I don't understand the relationship Phil and I have. We can be getting along wonderful and the next thing you know we are at each others throats. We are trying to get a new place out in the country. He told so many lies when he talked to this guy I could not even fill out the application because I dont know what he said. This drives me insane. I know that we all tell lies to some extent but I am not sure he knows how to tell the truth. He always is shading it. And this not getting a job. I hate it and sometimes I hate him. I try to overlook it. I try to be understanding. But it makes me so angry. And you would think he could help me at home. He will make supper a couple nights are do a load of towels and he acts like I should bow at his feet.
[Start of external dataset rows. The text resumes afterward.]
Definition validateResolvedWorkerImage (image : option Image) (policy : WorkerImage) : result unit :=
  match image with
  | None => Err (Errorf "image alias %q resolved without image metadata" [Image_Alias policy])
  | Some i =>
      fail_if (negb (bool_decide (Image_Fingerprint i = Fingerprint policy)))
        (Errorf "image alias %q resolves to %q, expected %q" [Image_Alias policy; Image_Fingerprint i; Fingerprint policy]);;
      fail_if (negb (bool_decide (Image_Variant i = Variant policy)))
        (Errorf "image alias %q has variant %q, expected %q" [Image_Alias policy; Image_Variant i; Variant policy])
  end.

Definition key_of (f : InstanceFull) (key : string) : string := config_of (Full_Instance f) key.
Definition name_of (f : InstanceFull) : string := Instance_Name (Full_Instance f).

Definition check_key (format : string) (f : InstanceFull) (ke : string * string) : result unit :=
  let actual := key_of f ke.1 in
  fail_if (negb (bool_decide (actual = ke.2))) (Errorf format [name_of f; ke.1; actual; ke.2]).

(** The security checks without the alias, which is checked on its own. *)
Definition isolation (image : WorkerImage) : list (string * string) :=
  List.filter (λ ke, negb (bool_decide (ke.1 = imageAliasKey))) (managedSecurityContract image).2.

Definition exact_profile (f : InstanceFull) (flavor : string) : bool :=
  bool_decide (Full_Architecture f = "x86_64") && bool_decide (Profiles (Full_Instance f) = [flavor]).

Definition validateManagedSecurity (f : InstanceFull) : result unit :=
  image ← wrap_err "managed instance %q image policy: %s" (workerImagePolicy (key_of f flavorKey));
  let '(wantedType, checks) := managedSecurityContract image in
  fail_if (negb (bool_decide (Instance_Type (Full_Instance f) = wantedType)))
    (Errorf "managed instance %q has type %q, expected %q" [name_of f; wantedType]);;
  fail_if (negb (fingerprint_allowed image (key_of f lifecycleKey) (key_of f imageFingerprintKey)))
    (Errorf "managed instance %q has %s=%q, expected exact current fingerprint for lifecycle %q or declared N-1 for an executing one-job worker"
       [name_of f; imageFingerprintKey]);;
  forM (checks ++ [(lifecycleKey, lifecycleEphemeralOneJob)]) (check_key "managed instance %q has %s=%q, expected %q" f).

(** The keys that move with releases, images and pools, and the hard contract. *)
Definition currency_keys (pool : Pool) (image : WorkerImage) : list (string * string) :=
  [(providerVersionKey, Identity_Version (build (front l))); (providerCommitKey, Identity_Commit (build (front l)));
   (imageAliasKey, Image_Alias image); (imageFingerprintKey, Fingerprint image);
   (networkPolicyKey, NetworkPolicy (Pool_Capabilities pool)); (cacheWriteScopeKey, CacheWriteScope (Pool_Capabilities pool))].

Definition check_currency (f : InstanceFull) (ke : string * string) : result unit :=
  let actual := key_of f ke.1 in
  fail_if (negb (bool_decide (actual = ke.2)))
    (Wrapf "%w: warm instance %q has %s=%q, current is %q" [name_of f; ke.1; actual; ke.2] errWarmOutdated).
Lemma pool_names_app flavor lifecycle fs f :
  pool_names flavor lifecycle (fs ++ [f]) =
  pool_names flavor lifecycle fs ++
    (if decide (owned f ∧ key_of f flavorKey = flavor ∧ key_of f lifecycleKey = lifecycle) then [name_of f] else []).
Proof. unfold pool_names. rewrite filter_app, fmap_app. f_equal. by case_decide; [rewrite filter_cons_True|rewrite filter_cons_False]. Qed.

Lemma pool_names_length flavor lifecycle fs : (length (pool_names flavor lifecycle fs) ≤ length fs)%nat.
Proof. unfold pool_names. rewrite length_fmap. apply length_filter. Qed.

Lemma pool_names_listed h0 h flavor lifecycle fs n earlier :
  asked h0 h ListInstances earlier → lists w earlier = Ok fs → n ∈ pool_names flavor lifecycle fs → listed_as lifecycle h0 h flavor n.
Proof.
  intros Ha Hfs (f & -> & [(Ho & Hf & Hl) Hin]%list_elem_of_filter)%list_elem_of_fmap. exists earlier, fs, f. done.
Qed.

(** After going through [before]: what is filed where, and that what is outdated is
    gone when the pass is applied. *)
Record filed (h0 : list Event) (flavor : string) (apply : bool) (before : list InstanceFull) (h : list Event) (s : Sorted_Inventory) : Prop := {
  filed_preparing : preparing s = pool_names flavor lifecycleWarmPreparing before;
  filed_ready : ready s ++ recycled s ≡ₚ pool_names flavor lifecycleWarmUnregistered before;
  filed_recycled : apply = true → ∀ n, n ∈ recycled s → removed h0 h n;
}.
Bullshit. This morning for example, he got up and dressed himself and helped Averi with her belt and took the girls to school. I on the other hand-got supper started (Salisbury steaks), folded two loads of clothes washed one, unloaded the dishwasher and put the breakfast dishes in, got the girls up and breakfast, fixed their hair, put clothes away, made my breakfast and lunch, got ready for work, made sure the girls brushed their teeth, got Sunshine's money for school. I am just tired of it and I can't get through him. He doesnt' even care. And I guess I am just going to have to grin and bear it. I almost can't stand to look at him some days. He sits on the couch all day or runs around with his buddies and doesn't even see that he could help me. And makes sure I understand it is all my fault. I am so pissed and gotta get passed it.